Start of Supplied records

(** * BlackRoad hashing modules: SHA-256 wrapper and SHA-Infinity

    A shallow embedding of [.kanban/hashing/sha256.js] and
    [.kanban/hashing/sha-infinity.js], with the properties of the chained
    hash, the Merkle root, the proof-of-work search, the canonical
    serializer and the state integrity record.

    Conventions of the embedding:
    - a JS string is a [string]: a sequence of code units below 256; the
      UTF-8 encoding that the digest works on is written out;
    - an integer-valued JS number ([depth], [difficulty], [nonce], a
      timestamp) is a [Z];
    - a function that may [throw] returns a [completion];
    - [Date.now()] is an explicit argument [now];
    - the execution environment (is Node's [crypto] there, is
      [window.crypto.subtle] there, how long a string the engine makes) is
      an explicit argument [env]. *)

From Stdlib Require Import ZArith List String Ascii Bool Lia.
From Stdlib Require Import Permutation Sorted.
From Stdlib Require DecimalString HexadecimalString.
Import ListNotations.

Local Open Scope string_scope.
Local Open Scope Z_scope.

(** ** The external digest: SHA-256 (FIPS 180-4)

    Both [crypto.createHash('sha256')] of Node and
    [window.crypto.subtle.digest('SHA-256', _)] of the browser are external
    to the repository.  They are modelled by the function of the standard
    they implement, on bytes held as [Z] in [0, 256) and 32-bit words held
    as [Z] with the wrap-around written out. *)
Module SHA256.

Definition wrap32 (x : Z) : Z := x mod 4294967296.

Definition add32 (x y : Z) : Z := wrap32 (x + y).

Definition rotr (n x : Z) : Z :=
  Z.lor (Z.shiftr x n) (wrap32 (Z.shiftl x (32 - n))).

Definition not32 (x : Z) : Z := 4294967295 - x.

Definition Ch (x y z : Z) : Z :=
  Z.lxor (Z.land x y) (Z.land (not32 x) z).

Definition Maj (x y z : Z) : Z :=
  Z.lxor (Z.lxor (Z.land x y) (Z.land x z)) (Z.land y z).

Definition bsig0 (x : Z) : Z :=
  Z.lxor (Z.lxor (rotr 2 x) (rotr 13 x)) (rotr 22 x).

Definition bsig1 (x : Z) : Z :=
  Z.lxor (Z.lxor (rotr 6 x) (rotr 11 x)) (rotr 25 x).

Definition ssig0 (x : Z) : Z :=
  Z.lxor (Z.lxor (rotr 7 x) (rotr 18 x)) (Z.shiftr x 3).

Definition ssig1 (x : Z) : Z :=
  Z.lxor (Z.lxor (rotr 17 x) (rotr 19 x)) (Z.shiftr x 10).

(** The primes below 312: there are sixty-four of them. *)
Definition is_prime (n : Z) : bool :=
  forallb (fun d => negb (n mod Z.of_nat d =? 0)) (seq 2 (Z.to_nat n - 2)).

Definition primes : list Z :=
  Eval vm_compute in filter is_prime (map Z.of_nat (seq 2 310)).

(** The integer cube root, one bit at a time from bit [bits - 1] down. *)
Fixpoint root3 (bits : nat) (n x : Z) : Z :=
  match bits with
  | O => x
  | S b =>
      let y := x + Z.shiftl 1 (Z.of_nat b) in
      root3 b n (if y * y * y <=? n then y else x)
  end.

(** The first thirty-two bits of the fractional part of the cube root and
    of the square root of [p]. *)
Definition frac_cbrt (p : Z) : Z := wrap32 (root3 40 (Z.shiftl p 96) 0).

Definition frac_sqrt (p : Z) : Z := wrap32 (Z.sqrt (Z.shiftl p 64)).

(** The sixty-four round constants: the cube roots of the primes. *)
Definition K : list Z := Eval vm_compute in map frac_cbrt primes.

(** The eight working variables, also the running hash value. *)
Record state : Type := mkState {
  sa : Z; sb : Z; sc : Z; sd : Z; se : Z; sf : Z; sg : Z; sh : Z
}.

(** The initial hash value: the square roots of the first eight primes. *)
Definition H0 : state :=
  Eval vm_compute in
    mkState (frac_sqrt 2) (frac_sqrt 3) (frac_sqrt 5) (frac_sqrt 7)
            (frac_sqrt 11) (frac_sqrt 13) (frac_sqrt 17) (frac_sqrt 19).

(** Padding: a 1 bit, zeros up to 56 mod 64 bytes, the bit length on 64
    bits, big endian. *)
Definition be_bytes (n : nat) (x : Z) : list Z :=
  map (fun i => Z.land (Z.shiftr x (8 * Z.of_nat i)) 255) (rev (seq 0 n)).

Definition pad (msg : list Z) : list Z :=
  let len := Z.of_nat (List.length msg) in
  (msg ++ [128] ++ repeat 0 (Z.to_nat ((55 - len) mod 64))
       ++ be_bytes 8 (8 * len))%list.

Fixpoint be_word (bs : list Z) (acc : Z) : Z :=
  match bs with
  | [] => acc
  | b :: bs' => be_word bs' (Z.lor (Z.shiftl acc 8) b)
  end.

(** [n] big-endian words off the front of [bs]. *)
Fixpoint words (n : nat) (bs : list Z) : list Z :=
  match n with
  | O => []
  | S n' => be_word (firstn 4 bs) 0 :: words n' (skipn 4 bs)
  end.

(** The message schedule, newest word first: [extend n w] adds [n] words
    to the sixteen (or more) already in [w]. *)
Fixpoint extend (n : nat) (w : list Z) : list Z :=
  match n with
  | O => w
  | S n' =>
      let x := add32 (add32 (ssig1 (nth 1 w 0)) (nth 6 w 0))
                     (add32 (ssig0 (nth 14 w 0)) (nth 15 w 0)) in
      extend n' (x :: w)
  end.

End of Supplied records

In the listing above, the lines from the one containing "- an integer-valued" through the one containing "(** The primes" must be set down exactly, with no other lines.

    - an integer-valued JS number ([depth], [difficulty], [nonce], a
      timestamp) is a [Z];
    - a function that may [throw] returns a [completion];
    - [Date.now()] is an explicit argument [now];
    - the execution environment (is Node's [crypto] there, is
      [window.crypto.subtle] there, how long a string the engine makes) is
      an explicit argument [env]. *)

From Stdlib Require Import ZArith List String Ascii Bool Lia.
From Stdlib Require Import Permutation Sorted.
From Stdlib Require DecimalString HexadecimalString.
Import ListNotations.

Local Open Scope string_scope.
Local Open Scope Z_scope.

(** ** The external digest: SHA-256 (FIPS 180-4)

    Both [crypto.createHash('sha256')] of Node and
    [window.crypto.subtle.digest('SHA-256', _)] of the browser are external
    to the repository.  They are modelled by the function of the standard
    they implement, on bytes held as [Z] in [0, 256) and 32-bit words held
    as [Z] with the wrap-around written out. *)
Module SHA256.

Definition wrap32 (x : Z) : Z := x mod 4294967296.

Definition add32 (x y : Z) : Z := wrap32 (x + y).

Definition rotr (n x : Z) : Z :=
  Z.lor (Z.shiftr x n) (wrap32 (Z.shiftl x (32 - n))).

Definition not32 (x : Z) : Z := 4294967295 - x.

Definition Ch (x y z : Z) : Z :=
  Z.lxor (Z.land x y) (Z.land (not32 x) z).

Definition Maj (x y z : Z) : Z :=
  Z.lxor (Z.lxor (Z.land x y) (Z.land x z)) (Z.land y z).

Definition bsig0 (x : Z) : Z :=
  Z.lxor (Z.lxor (rotr 2 x) (rotr 13 x)) (rotr 22 x).

Definition bsig1 (x : Z) : Z :=
  Z.lxor (Z.lxor (rotr 6 x) (rotr 11 x)) (rotr 25 x).

Definition ssig0 (x : Z) : Z :=
  Z.lxor (Z.lxor (rotr 7 x) (rotr 18 x)) (Z.shiftr x 3).

Definition ssig1 (x : Z) : Z :=
  Z.lxor (Z.lxor (rotr 17 x) (rotr 19 x)) (Z.shiftr x 10).

(** The primes below 312: there are sixty-four of them. *)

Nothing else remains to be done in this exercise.